Pourtant, les mêmes attitudes de jugement que les parents de Vanya ont émises à l'égard d'Ani persistent dans la vie réelle – plus récemment, par exemple, dans les discussions sur les réseaux sociaux suite aux accusations et aux accusations criminelles portées contre Ani. Peignes Sean « Diddy ». Et le travail du sexe continue d’être diabolisé et parfois trop facilement confondu avec des industries comme la traite des êtres humains, qui est devenue l’une des principales paniques morales qui préoccupent actuellement la droite religieuse et les théoriciens du complot – voir : Pizzagate et le succès hagiographique de 2023 au box-office. mettant en vedette l’éminent partisan de QAnon, Jim Caviezel.
Si vous ne savez rien du sujet, est-il même possible de le regarder sans se demander comment il pourrait tenter de canaliser les fantasmes fébriles d'un ou d'un , en s'appuyant explicitement sur les angoisses du moment ?

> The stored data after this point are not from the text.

(* ===== verification/HttpParserMethods.v ===== *)
(** * Methods and lengths as the HTTP parser of the Capture client reads them

    Which words the parser takes for a method, and what its overflow checks
    let through: the places where it accepts more than its comments say. *)
From Stdlib Require Import ZArith Lia Ascii.
From stdpp Require Import base list strings numbers.
From S2P Require Import Prelude HttpParserDef HttpParserCases HttpParserExec.
From S2P Require Import HttpParserInv HttpParserSafe HttpParserStream HttpParserStep.
From S2P Require Import HttpParserHeaders HttpParserMessage.

Local Open Scope Z_scope.

(** ** Methods *)

(** [w] is the name of [m] but for its third character. *)
Definition names (w : bytes) (m : http_method) : Prop :=
  forall i c, (i <> 2)%nat -> w !! i = Some c -> method_strings m !! i = Some c.

Lemma c_index_lookup lit i c : c_index lit i = Ok c -> c <> 0 -> lit !! Z.to_nat i = Some c.
Proof.
  unfold c_index. destruct ((lit ++ [0]) !! Z.to_nat i) as [x|] eqn:E; [| done].
  intros [= ->] Hc. destruct (decide (Z.to_nat i < length lit)%nat).
  - by rewrite lookup_app_l in E.
  - rewrite lookup_app_r in E by lia.
    destruct (Z.to_nat i - length lit)%nat as [|k]; cbn in E; [congruence | by destruct k].
Qed.

Lemma c_index_end lit i : 0 <= i -> c_index lit i = Ok 0 -> ~ In 0 lit -> Z.to_nat i = length lit.
Proof.
  unfold c_index. intros Hi. destruct ((lit ++ [0]) !! Z.to_nat i) as [x|] eqn:E; [| done].
  intros [= ->] Hn. destruct (decide (Z.to_nat i < length lit)%nat) as [L|L].
  - rewrite lookup_app_l in E by done. destruct Hn. apply list_elem_of_In.
    by eapply list_elem_of_lookup_2.
  - rewrite lookup_app_r in E by lia.
    destruct (Z.to_nat i - length lit)%nat as [|k] eqn:K; [lia | by destruct k].
Qed.

(** A correction keeps what was read and agrees with the character, except at
    the third place. *)
Definition branch_ok (m m' : http_method) (i : nat) (ch : Z) : bool :=
  bool_decide (take i (method_strings m) = take i (method_strings m')) &&
  ((i =? 2)%nat || bool_decide (method_strings m' !! i = Some ch)).

Lemma method_branch_names m m' i ch :
  0 <= i -> method_branch m i ch = Some (Some m') -> branch_ok m m' (Z.to_nat i) ch = true.
Proof.
  intros Hi. unfold method_branch. intros E. case_in E; breflect;
    repeat match goal with
    | H : bool_decide _ = true |- _ => apply bool_decide_eq_true in H
    end; simplify_eq; chars; try (vm_compute; reflexivity).
  all: unfold branch_ok; change (Z.to_nat 2) with 2%nat; rewrite bool_decide_true by done; done.
Qed.

Lemma method_chars m : forallb (fun c => negb (c =? 0) && negb (c =? 32)) (method_strings m) = true.
Proof. by destruct m. Qed.

Lemma method_no_nul m : ~ In 0 (method_strings m).
Proof.
  intros Hin. pose proof (method_chars m) as T. rewrite forallb_forall in T.
  apply T in Hin. done.
Qed.

Lemma names_snoc w m m' c i :
  names w m -> length w = i -> take i (method_strings m) = take i (method_strings m') ->
  (i <> 2%nat -> method_strings m' !! i = Some c) -> names (w ++ [c]) m'.
Proof.
  intros Hn Hl Ht Hc j x Hj. destruct (decide (j < length w)%nat) as [L|L].
  - rewrite lookup_app_l by done. intros E. apply Hn in E; [| done].
    rewrite <- (lookup_take_lt _ i) by lia. rewrite <- Ht. by rewrite lookup_take_lt by lia.
  - rewrite lookup_app_r by lia. destruct (j - length w)%nat as [|k] eqn:K; [| by destruct k].
    intros [= ->]. assert (j = i) as -> by lia. by apply Hc.
Qed.

Section Methods.
Context {U : Type} `{Collector U}.
Implicit Type (u v : U) (p q : http_parser).

(** one more character of a method *)
Lemma step_method c p u q v w :
  hp_state p = s_req_method -> 0 <= hp_index p < 12 -> 0 < c < 256 -> c <> 32 ->
  step c p u = Some (q, v) ->
  names w (hp_method p) -> Z.of_nat (length w) = hp_index p ->
  hp_state q = s_req_method /\ v = u /\ hp_index q = hp_index p + 1 /\ names (w ++ [c]) (hp_method q).
Proof.
  intros St Hi Hc H32 Sp Hn Hl. unfold step in Sp. rewrite St in Sp. cbn [PARSING_HEADER] in Sp.
  cbv zeta in Sp. destruct (_ >? _); [done |]. cbn [cases] in Sp. unfold switch in Sp.
  set (p' := p |> set_nread (hp_nread p + 1)) in *.
  change (hp_state p') with (hp_state p) in Sp. rewrite St in Sp.
  unfold case_s_req_method in Sp. change (hp_method p') with (hp_method p) in Sp.
  change (hp_index p') with (hp_index p) in Sp. rewrite (proj2 (Z.eqb_neq c 0)) in Sp by lia.
  destruct (c_index (method_strings (hp_method p)) (hp_index p)) as [x|] eqn:Ci; [| done].
  cbn [mbind result_bind] in Sp. chars. rewrite (proj2 (Z.eqb_neq c 32)) in Sp by lia.
  cbn [andb] in Sp.
  assert (U8 : u8 (hp_index p + 1) = hp_index p + 1) by (apply Z.mod_small; lia).
  destruct (c =? x) eqn:Ex; breflect.
  - subst x. unfold brk, report_end in Sp. cbn in Sp. rewrite St in Sp. injection Sp as <- <-. cbn.
    split_and!; [done | done | done |].
    eapply names_snoc; [done | reflexivity | done |]. intros _.
    apply c_index_lookup in Ci; [| lia]. rewrite <- Ci. f_equal. lia.
  - destruct (method_branch (hp_method p) (hp_index p) c) as [[m'|]|] eqn:Mb; [| done..].
    unfold brk, report_end in Sp. cbn in Sp. rewrite St in Sp. injection Sp as <- <-. cbn.
    split_and!; [done | done | done |]. apply method_branch_names in Mb; [| lia].
    unfold branch_ok in Mb. breflect. apply bool_decide_eq_true in H0.
    eapply names_snoc; [done | reflexivity | |].
    + replace (length w) with (Z.to_nat (hp_index p)) by lia. done.
    + intros N2. destruct H1 as [H1|H1]; breflect; [lia |]. apply bool_decide_eq_true in H1.
      rewrite <- H1. f_equal. lia.
Qed.

Lemma run_method_word w' p u q v w :
  hp_state p = s_req_method -> parser_ok p -> hp_errno p = HPE_OK ->
  Forall (fun c => 0 < c < 256 /\ c <> 32) w' -> run w' p u = Some (q, v) ->
  names w (hp_method p) -> Z.of_nat (length w) = hp_index p ->
  hp_state q = s_req_method /\ v = u /\ hp_index q = hp_index p + Z.of_nat (length w') /\
  names (w ++ w') (hp_method q).
Proof.
  revert p u w. induction w' as [|c w' IH]; intros p u w St Hp E Hw R Hn Hl.
  { injection R as <- <-. rewrite app_nil_r. cbn. split_and!; [done | done | lia | done]. }
  apply list.Forall_cons in Hw as [[Hc H32] Hw]. cbn [run] in R.
  destruct (step c p u) as [[p1 u1]|] eqn:Sp; [| done].
  assert (Hi : 0 <= hp_index p < 12).
  { destruct Hp as [F S]. unfold state_ok in S. rewrite St in S.
    pose proof (method_length (hp_method p)). destruct F. lia. }
  destruct (step_goes_on c p u p1 u1 Hp E ltac:(lia) Sp) as (_ & Hp1 & E1 & _).
  destruct (step_method c p u p1 u1 w St Hi Hc H32 Sp Hn Hl) as (St1 & -> & Hi1 & Hn1).
  destruct (IH p1 u (w ++ [c]) St1 Hp1 E1 Hw R Hn1) as (A1 & A2 & A3 & A4);
    [rewrite length_app; cbn; lia |].
  rewrite <- app_assoc in A4. cbn [length]. split_and!; [done | done | lia | done].
Qed.

(** the first character *)
Lemma step_first_method c p u q v :
  hp_state p = s_start_req -> c <> CR -> c <> LF -> step c p u = Some (q, v) ->
  hp_state q = s_req_method /\ v = on_event N_message_begin u /\ hp_index q = 1 /\
  names [c] (hp_method q).
Proof.
  intros St H13 H10 Sp. unfold step in Sp. rewrite St in Sp. cbn [PARSING_HEADER] in Sp.
  cbv zeta in Sp. destruct (_ >? _); [done |]. cbn [cases] in Sp. unfold switch in Sp.
  change (hp_state (p |> set_nread (hp_nread p + 1))) with (hp_state p) in Sp. rewrite St in Sp.
  unfold case_s_start_req in Sp.
  rewrite (proj2 (Z.eqb_neq c CR)), (proj2 (Z.eqb_neq c LF)) in Sp by done. cbn [orb] in Sp.
  cbv zeta in Sp. destruct (negb (IS_ALPHA c)); [done |].
  destruct (first_method c) as [m|] eqn:Fm; [| done]. injection Sp as <- <-. cbn.
  split_and!; [done | done | done |].
  intros [|i] x Hi; cbn; [| by destruct i]. intros [= <-].
  unfold first_method in Fm. case_in Fm; breflect; simplify_eq; vm_compute; reflexivity.
Qed.

(** the blank that ends a method *)
Lemma step_method_end p u q v :
  hp_state p = s_req_method -> 0 <= hp_index p -> step 32 p u = Some (q, v) ->
  hp_state q = s_req_spaces_before_url ->
  hp_index p = Z.of_nat (length (method_strings (hp_method p))) /\
  hp_method q = hp_method p /\ v = u.
Proof.
  intros St Hi Sp Sq. unfold step in Sp. rewrite St in Sp. cbn [PARSING_HEADER] in Sp.
  cbv zeta in Sp. destruct (_ >? _); [done |]. cbn [cases] in Sp. unfold switch in Sp.
  set (p' := p |> set_nread (hp_nread p + 1)) in *.
  change (hp_state p') with (hp_state p) in Sp. rewrite St in Sp.
  unfold case_s_req_method in Sp. change (hp_method p') with (hp_method p) in Sp.
  change (hp_index p') with (hp_index p) in Sp. chars.
  change (32 =? 0) with false in Sp. change (32 =? 32) with true in Sp. cbn [andb] in Sp.
  destruct (c_index (method_strings (hp_method p)) (hp_index p)) as [x|] eqn:Ci; [| done].
  cbn [mbind result_bind] in Sp. destruct (x =? 0) eqn:Ex; breflect.
  - subst x. injection Sp as <- <-. cbn.
    apply c_index_end in Ci; [| done | apply method_no_nul]. split_and!; [lia | done | done].
  - exfalso. destruct (32 =? x) eqn:E32; breflect.
    + subst x. apply c_index_lookup in Ci; [| done].
      pose proof (method_chars (hp_method p)) as T. rewrite forallb_forall in T.
      apply list_elem_of_lookup_2, list_elem_of_In, T in Ci. done.
    + destruct (method_branch _ _ _) as [[m'|]|]; [| done..].
      unfold brk, report_end in Sp. cbn in Sp. rewrite St in Sp. injection Sp as <- <-.
      cbn in Sq. congruence.
Qed.
End Methods.

(** What the parser takes for a method: when a word without blanks and line
    ends, followed by a blank, brings a parser at the start of a request to
    the URL without an error, the word has the length of the method that is
    recorded and equals it at every place but the third one, and the start of
    the message was reported once. *)
Theorem method_words {U} `{Collector U} w p u n q v :
  parser_ok p -> hp_errno p = HPE_OK -> hp_state p = s_start_req ->
  w <> [] -> Forall (fun c => 0 < c < 256 /\ c <> 32 /\ c <> 13 /\ c <> 10) w ->
  http_parser_execute collecting (w ++ [32]) p u = Ok (n, q, v) ->
  hp_errno q = HPE_OK -> hp_upgrade q = false -> hp_state q = s_req_spaces_before_url ->
  length w = length (method_strings (hp_method q)) /\ names w (hp_method q) /\
  v = on_event N_message_begin u.
Proof.
  intros Hp E St Hne Hw Ex Eq Up Sq. destruct w as [|c w]; [done |].
  assert (B : bytes_ok ((c :: w) ++ [32])).
  { apply bytes_ok_app; [| by apply bytes_okb_spec].
    eapply list.Forall_impl; [exact Hw |]. unfold byte_ok. lia. }
  pose proof (execute_run _ p u n q v Hp E B ltac:(done) Ex Eq Up) as R.
  apply list.Forall_cons in Hw as [(Hc & H32 & H13 & H10) Hw].
  change ((c :: w) ++ [32]) with (c :: (w ++ [32])) in R. cbn [run] in R.
  destruct (step c p u) as [[p1 u1]|] eqn:Sp; [| done].
  destruct (step_goes_on c p u p1 u1 Hp E ltac:(lia) Sp) as (_ & Hp1 & E1 & _).
  destruct (step_first_method c p u p1 u1 St H13 H10 Sp) as (St1 & -> & Hi1 & Hn1).
  rewrite run_app in R. destruct (run w p1 (on_event N_message_begin u)) as [[p2 u2]|] eqn:R2; [| done].
  assert (Hw' : Forall (fun c => 0 < c < 256 /\ c <> 32) w)
    by (eapply list.Forall_impl; [exact Hw |]; cbn; lia).
  destruct (run_method_word w p1 _ p2 u2 [c] St1 Hp1 E1 Hw' R2 Hn1 ltac:(cbn; lia))
    as (St2 & -> & Hi2 & Hn2).
  cbn [run] in R. destruct (step 32 p2 (on_event N_message_begin u)) as [[p3 u3]|] eqn:Sp3; [| done].
  injection R as <- <-.
  destruct (step_method_end p2 _ p3 u3 St2 ltac:(lia) Sp3 Sq) as (Hi3 & -> & ->).
  split_and!; [cbn; lia | done | done].
Qed.

Lemma method_words_witness :
  parser_ok (http_parser_init HTTP_REQUEST) /\
  (forall n q v,
     http_parser_execute collecting (bs "PURGE" ++ [32]) (http_parser_init HTTP_REQUEST)
       ([] : list item) = Ok (n, q, v) ->
     hp_errno q = HPE_OK -> hp_upgrade q = false -> hp_state q = s_req_spaces_before_url ->
     5%nat = length (method_strings (hp_method q)) /\ names (bs "PURGE") (hp_method q) /\
     v = on_event N_message_begin []) /\
  exists n q v,
    http_parser_execute collecting (bs "PURGE" ++ [32]) (http_parser_init HTTP_REQUEST)
      ([] : list item) = Ok (n, q, v) /\
    hp_errno q = HPE_OK /\ hp_upgrade q = false /\ hp_state q = s_req_spaces_before_url.
Proof.
  split; [apply init_ok |]. split.
  - intros n q v Ex E Up St. refine (method_words (bs "PURGE") (http_parser_init HTTP_REQUEST)
      ([] : list item) n q v (init_ok _) eq_refl eq_refl _ _ Ex E Up St); [discriminate |].
    apply (Forall_forallb (fun c => (0 <? c) && (c <? 256) && negb (c =? 32) &&
      negb (c =? 13) && negb (c =? 10))); [vm_compute; reflexivity |].
    intros. breflect. lia.
  - eexists _, _, _. split; [vm_compute; reflexivity |]. split_and!; reflexivity.
Defined.

(** the parser after GE, a character and a blank *)
Definition after_get : http_parser :=
  mk_http_parser HTTP_REQUEST 0 s_req_spaces_before_url h_general 4 4 ULLONG_MAX
    0 0 0 HTTP_GET HPE_OK false.

Definition third_ok (c : Z) : bool :=
  (c =? 0) || bool_decide (http_parser_execute collecting (bs "GE" ++ [c; 32])
    (http_parser_init HTTP_REQUEST) ([] : list item) =
    Ok (4%nat, after_get, [Notified N_message_begin])).

Lemma third_checked : forallb (fun k => third_ok (Z.of_nat k)) (seq 0 256) = true.
Proof. vm_compute. reflexivity. Qed.

(** The third character of a method is not checked: GE followed by any byte
    but NUL and by a blank is a GET request. *)
Theorem third_character_free c :
  1 <= c < 256 ->
  exists q, http_parser_execute collecting (bs "GE" ++ [c; 32]) (http_parser_init HTTP_REQUEST)
      ([] : list item) = Ok (4%nat, q, [Notified N_message_begin]) /\
    hp_errno q = HPE_OK /\ hp_method q = HTTP_GET /\ hp_state q = s_req_spaces_before_url.
Proof.
  intros Hc. exists after_get.
  pose proof (check_below third_ok 256 third_checked c ltac:(lia)) as T.
  unfold third_ok in T. apply orb_true_iff in T as [T|T]; [apply Z.eqb_eq in T; lia |].
  apply bool_decide_eq_true in T. split; [exact T |]. split_and!; reflexivity.
Qed.

Lemma third_character_free_witness :
  1 <= 88 < 256 /\
  exists q, http_parser_execute collecting (bs "GE" ++ [88; 32]) (http_parser_init HTTP_REQUEST)
      ([] : list item) = Ok (4%nat, q, [Notified N_message_begin]) /\
    hp_errno q = HPE_OK /\ hp_method q = HTTP_GET /\ hp_state q = s_req_spaces_before_url.
Proof. split; [lia |]. apply (third_character_free 88). lia. Defined.

(** ** Lengths *)

(** a parser in the headers of a POST request *)
Definition in_headers : http_parser :=
  at_state (with_method (http_parser_init HTTP_REQUEST) HTTP_POST) s_header_field_start
    h_general 0 20.

(** the length of a chunk is being read *)
Definition in_chunk_size : http_parser :=
  at_state (set_flags F_CHUNKED (with_method (http_parser_init HTTP_REQUEST) HTTP_POST))
    s_chunk_size_start h_general 0 0.

(** The overflow checks of the two lengths are not enough: a length that is
    20 digits long wraps to another one without an error, and a chunk size is
    also read from bytes above 127, as zeros. *)
Theorem lengths_wrap :
  (exists q v, http_parser_execute collecting (bs "Content-Length: 30000000000000000000" ++ [13; 10])
     in_headers ([] : list item) = Ok (38%nat, q, v) /\
   hp_errno q = HPE_OK /\ hp_content_length q = 11553255926290448384) /\
  (exists q v, http_parser_execute collecting (bs "27777777777777777" ++ [13; 10])
     in_chunk_size ([] : list item) = Ok (19%nat, q, v) /\
   hp_errno q = HPE_OK /\ hp_content_length q = 8608480567731124087) /\
  (exists q v, http_parser_execute collecting [200; 53; 13; 10]
     in_chunk_size ([] : list item) = Ok (4%nat, q, v) /\
   hp_errno q = HPE_OK /\ hp_content_length q = 5 /\ hp_state q = s_chunk_data).
Proof.
  split_and!; eexists _, _; (split; [vm_compute; reflexivity |]); split_and!; reflexivity.
Qed.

Baker semble avoir anticipé certaines attentes du genre, ainsi que la réalité de l'omniprésence de la violence : après que le mariage soit officiellement annulé et que Vanya soit sur le chemin du retour en Russie avec ses parents, Ani demande à Igor avec méfiance pourquoi il n'a pas essayé de la violer. ; elle semble presque offensée par sa passivité. C'est une question difficile qui fait allusion aux dangers réels auxquels elle est confrontée quotidiennement dans sa profession et en tant que femme, et peut-être à un traumatisme passé dont le public n'a jamais entendu parler.
Anora.
Le dernier tronçon de , y compris une scène finale brillamment ambiguë, est à peu près aussi lourd que possible. À la base, c'est une comédie dramatique romantique qui a beaucoup de des comparaisons avec même si cela ressemble encore plus spirituellement à celui de Federico Fellini (la base de la comédie musicale américaine ), à propos d'une travailleuse du sexe et d'un romantique désespéré à Rome qui ne cesse de choisir les pires types d'hommes auxquels s'attacher. Ce film est terminé par deux événements distincts dans lesquels un amant potentiel tente de tuer Cabiria afin de lui voler son argent.

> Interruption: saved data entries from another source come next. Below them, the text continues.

Lemma headers_complete_passive p pos ms u :
  hp_errno p = HPE_OK ->
  headers_complete s (mk_env p pos ms u) = Continue (mk_env p pos ms (complete_eff p u)).
Proof.
  intros E. unfold headers_complete, complete_eff. cbn [e_parser e_marks e_p e_user].
  apply is_OK_spec in E as K.
  destruct (on_headers_complete s) as [cb|] eqn:C; [| by rewrite K].
  pose proof (pa_complete _ Ps cb C p u) as R.
  destruct (cb p u) as [[rc p'] u']. cbn in R. injection R as -> ->. cbn. by rewrite K.
Qed.

(** An action that does not stop the call, as a function. *)
Definition act (a : action) (e : env U) : env U :=
  match a with
  | MARK m => set_mark m e
  | ADVANCE n => mk_env (e_parser e) (e_p e + n) (e_marks e) (e_user e)
  | CALLBACK_DATA_ m l r =>
    mk_env (e_parser e) (e_p e) (put_mark m None (e_marks e))
      match get_mark (e_marks e) m with
      | Some o => data_eff m (e_parser e) o (e_p e - o + l) (e_user e)
      | None => e_user e
      end
  | CALLBACK_NOTIFY n =>
    mk_env (e_parser e) (e_p e) (e_marks e) (notify_eff n (e_parser e) (e_user e))
  | HEADERS_COMPLETE =>
    mk_env (e_parser e) (e_p e) (e_marks e) (complete_eff (e_parser e) (e_user e))
  end.

Lemma act_parser a e : e_parser (act a e) = e_parser e.
Proof. destruct a; cbn; try done. unfold set_mark. by case_goal. Qed.

Lemma acts_parser acts e : e_parser (foldl (fun e a => act a e) e acts) = e_parser e.
Proof.
  revert e. induction acts as [|a acts IH]; intros e; [done |]. cbn. by rewrite IH, act_parser.
Qed.

Lemma run_actions_passive acts e :
  hp_errno (e_parser e) = HPE_OK ->
  run_actions s d acts e = Ok (Continue (foldl (fun e a => act a e) e acts)).
Proof.
  revert e. induction acts as [|a acts IH]; intros e E; [done |]. cbn [run_actions foldl].
  assert (R : run_action s d a e = Ok (Continue (act a e))).
  { destruct e as [p pos ms u], a; try done.
    - by apply callback_data_passive.
    - by apply callback_notify_passive.
    - cbn. by rewrite headers_complete_passive. }
  rewrite R. cbn [mbind result_bind]. apply IH. by rewrite act_parser.
Qed.
End Passive.

(** ** Bytes that report nothing but headers *)

Definition unmarked (ms : marks) : Prop := get_mark ms M_url = None /\ get_mark ms M_body = None.

Lemma unmarked_put m v ms : unmarked ms -> is_loud m [0] = false -> unmarked (put_mark m v ms).
Proof. by intros [? ?]; destruct m. Qed.

(** settings that only look at URLs, bodies and the end of a message *)
Record headerless {U} (s : http_parser_settings U) : Prop := {
  hl_passive : passive s;
  hl_begin : on_message_begin s = None;
  hl_field : on_header_field s = None;
  hl_value : on_header_value s = None;
  hl_complete : on_headers_complete s = None;
}.

Section Quiet.
Context {U : Type} (s : http_parser_settings U) (Hs : headerless s) (d : bytes).
Implicit Type (u : U) (p q : http_parser).

Local Abbreviation len := (length d).

Lemma data_eff_header m p o l u : is_loud m [0] = false -> data_eff s d m p o l u = u.
Proof. destruct Hs. unfold data_eff. destruct m; cbn; intros; congruence || by case_goal; simplify_eq. Qed.

(** One case of a quiet byte: the user state and the marks of the URL and of
    the body stay as they are. *)
Lemma quiet_actions rem s0 acts c p pos ms u b :
  shape rem s0 acts c (hp_state p) -> c = Break \/ c = Reexecute ->
  marks_ok len s0 pos ms -> unmarked ms ->
  report_end [b] acts c (hp_state p) false = false ->
  exists ms', foldl (fun e a => act s d a e) (mk_env p pos ms u) acts = mk_env p pos ms' u /\
    unmarked ms'.
Proof.
  intros Sh Hc M Un. remember (hp_state p) as s1 eqn:St.
  destruct Sh as [c s' B A A' C Hm|m s' B A A' Hm Hm' Nb|m r c s' B A A' Hm Hm' Hr
    |m s' B A A' Hm Hm' Nb|n c s' B A A' Hm Hm' B' Hn|Hs'|Hs'|k s' B K1 K2 K3|k Hs' K1 K2
    |]; cbn [foldl act].
  - by exists ms.
  - unfold report_end. cbn [report]. rewrite Hm'. intros L. unfold set_mark. cbn.
    assert (is_loud m [0] = false) by (by destruct m).
    case_goal; eexists; split; try reflexivity; auto using unmarked_put.
  - intros _. cbn. assert (is_loud m [0] = false).
    { destruct (mo_set _ _ _ _ M m Hm) as [o Ho]. destruct Un. destruct m; cbn in *; congruence. }
    eexists. split; [| by apply unmarked_put].
    case_goal; [by rewrite data_eff_header |done].
  - subst m. intros _. unfold set_mark. cbn. eexists. split.
    + destruct (header_value_mark ms) eqn:G; cbn; rewrite ?G; by rewrite data_eff_header.
    + destruct (header_value_mark ms) eqn:G; cbn; auto using unmarked_put; by destruct Un.
  - unfold report_end. cbn. intros L. destruct n.
    + exists ms. split; [| done]. unfold notify_eff. cbn. by rewrite (hl_begin _ Hs).
    + exfalso. by destruct Hn as [-> | ->]; rewrite Hm' in L.
  - intros _. exists ms. split; [| done]. unfold complete_eff. by rewrite (hl_complete _ Hs).
  - intros _. eexists. destruct Un as [U1 U2]. cbn in U2 |- *. rewrite U2. split; [done |].
    by split.
  - intros L. exfalso. unfold report_end in L. cbn in L.
    assert (Hm' : mark_of s' = None) by (destruct K3 as [[K3 _]| ->]; [by apply bulk_unmarked | done]).
    by rewrite Hm' in L.
  - intros L. by unfold report_end in L.
  - destruct Hc; congruence.
Qed.

Lemma quiet_bulk b acts c q p :
  0 <= b < 256 -> fields_ok p -> state_ok 1 p -> hp_errno p = HPE_OK -> c = Break \/ c = Reexecute ->
  switch b 1 p = Ok (q, acts, c) -> report_end [b] acts c (hp_state q) false = false ->
  bulk (hp_state p) = false.
Proof.
  intros Hb F S E Hc Sw.
  destruct (switch_ok b 1 Hb ltac:(lia) p F S E) as (q' & acts' & c' & Sw' & Sh & _).
  rewrite Sw in Sw'. injection Sw' as <- <- <-.
  clear Sw. remember (hp_state q) as s1 eqn:St. clear St.
  destruct Sh as [| | | | |Hs'|Hs'|k s' B K1 K2 K3|k Hs' K1 K2|]; try done; try (by rewrite Hs').
  - intros L. exfalso. unfold report_end in L. cbn in L.
    assert (Hm' : mark_of s' = None) by (destruct K3 as [[K3 _]| ->]; [by apply bulk_unmarked | done]).
    by rewrite Hm' in L.
  - destruct Hc; congruence.
Qed.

Vanya de n'est pas du tout violent envers Ani. Et au moins au début, il semble véritablement amoureux d'elle et de l'idée romancée d'elle, de cette façon hormonale, complètement irrationnelle et éphémère dont les collégiens s'écrasent les uns sur les autres. Mais c'est un homme-enfant sans âme vivant de la richesse de ses parents et totalement incapable d'établir un lien profond avec autre chose que son stylo vape et sa console de jeux vidéo. Et il évite complètement les conflits : il laisse ses parents découvrir Ani et le mariage à travers le moulin à rumeurs, et s'enfuit comme le coquin qu'il est une fois qu'il doit faire face aux conséquences, laissant Ani mortifiée se débrouiller seule. Elle veut désespérément sauver cette relation, mais il ne lui donne absolument rien sur quoi travailler.

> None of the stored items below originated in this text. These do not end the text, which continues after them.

(* ===== verification/WebService.v ===== *)
(** * The web service of the Capture client (WebService.cpp)

    A connection is handled by [sockethandler]: it receives until the HTTP
    parser has seen a complete message, then [serve] dispatches on the URI.
    The parser is the one of the HttpParser files; its user state is the
    [http_message] of the connection's thread.  Windows (sockets, files,
    processes, InternetCanonicalizeUrlA) is the class [Windows]: operations on
    an abstract world, of which nothing is assumed here.  The first buffer and
    the message are allocated; the growth of the buffer may fail. *)
From Stdlib Require Import ZArith Lia Ascii.
From stdpp Require Import base list strings numbers.
From S2P Require Import Prelude HttpParserDef HttpParserCases HttpParserExec.

Local Open Scope Z_scope.

(** the calls of the operating system; a handle or a stream is [None] when the
    call fails *)
Class Windows := {
  world : Type;
  handle : Type;
  find_handle : Type;
  (* Winsock, on the socket of the connection *)
  send : Z -> bytes -> world -> Z * world;
  recv : Z -> Z -> world -> bytes * world;      (* socket, room; [] for a count <= 0 *)
  shutdown : Z -> world -> world;
  closesocket : Z -> world -> world;
  TlsSetValue : world -> bool * world;
  (* wininet, with ICU_DECODE | ICU_NO_ENCODE and a buffer of MAX_URI_SIZE *)
  InternetCanonicalizeUrlA : bytes -> option bytes;
  (* whether realloc to so many bytes succeeds *)
  realloc : Z -> world -> bool;
  (* files *)
  GetFileAttributesA : bytes -> world -> Z;
  OpenFileA : bytes -> world -> option handle * world;    (* CreateFileA, OPEN_EXISTING *)
  CreateFileA : bytes -> world -> option handle * world;  (* CreateFileA, CREATE_ALWAYS *)
  GetFileSize : handle -> world -> Z;                     (* the low 32 bits *)
  ReadFile : handle -> Z -> world -> option bytes * world;
  WriteFile : handle -> bytes -> world -> option Z * world;
  CloseHandle : handle -> world -> world;
  DeleteFileA : bytes -> world -> world;
  FindFirstFileA : bytes -> world -> option (find_handle * (Z * bytes)) * world;
  FindNextFileA : find_handle -> world -> option (Z * bytes) * world;
  FindClose : option find_handle -> world -> world;
  fopen_r : bytes -> world -> option handle * world;
  ftell_end : handle -> world -> Z;
  fread : handle -> Z -> world -> bytes * world;
  fclose : handle -> world -> world;
  (* processes, ICMP, the mutex *)
  CreateProcessA : bytes -> world -> bool * world;
  ShellExecuteA : bytes -> world -> Z * world;
  IcmpCreateFile : world -> bool * world;
  IcmpSendEcho2 : Z -> world -> Z * world;
  WaitForSingleObject : world -> world;
}.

C’est peut-être vraiment un cauchemar à sa manière très spécifique. L’horreur n’est cependant pas la violence sexuelle – c’est la naïveté obscurcissante de l’immaturité. Comme Cabiria, le parcours d'Ani est celui d'une femme qui met ses espoirs et ses rêves dans un homme, pour finalement se rendre compte lentement qu'il est une déception pathétique. Elle pensait que c'était un homme, mais ce n'était qu'un petit garçon. Honnêtement, c'est tellement pertinent.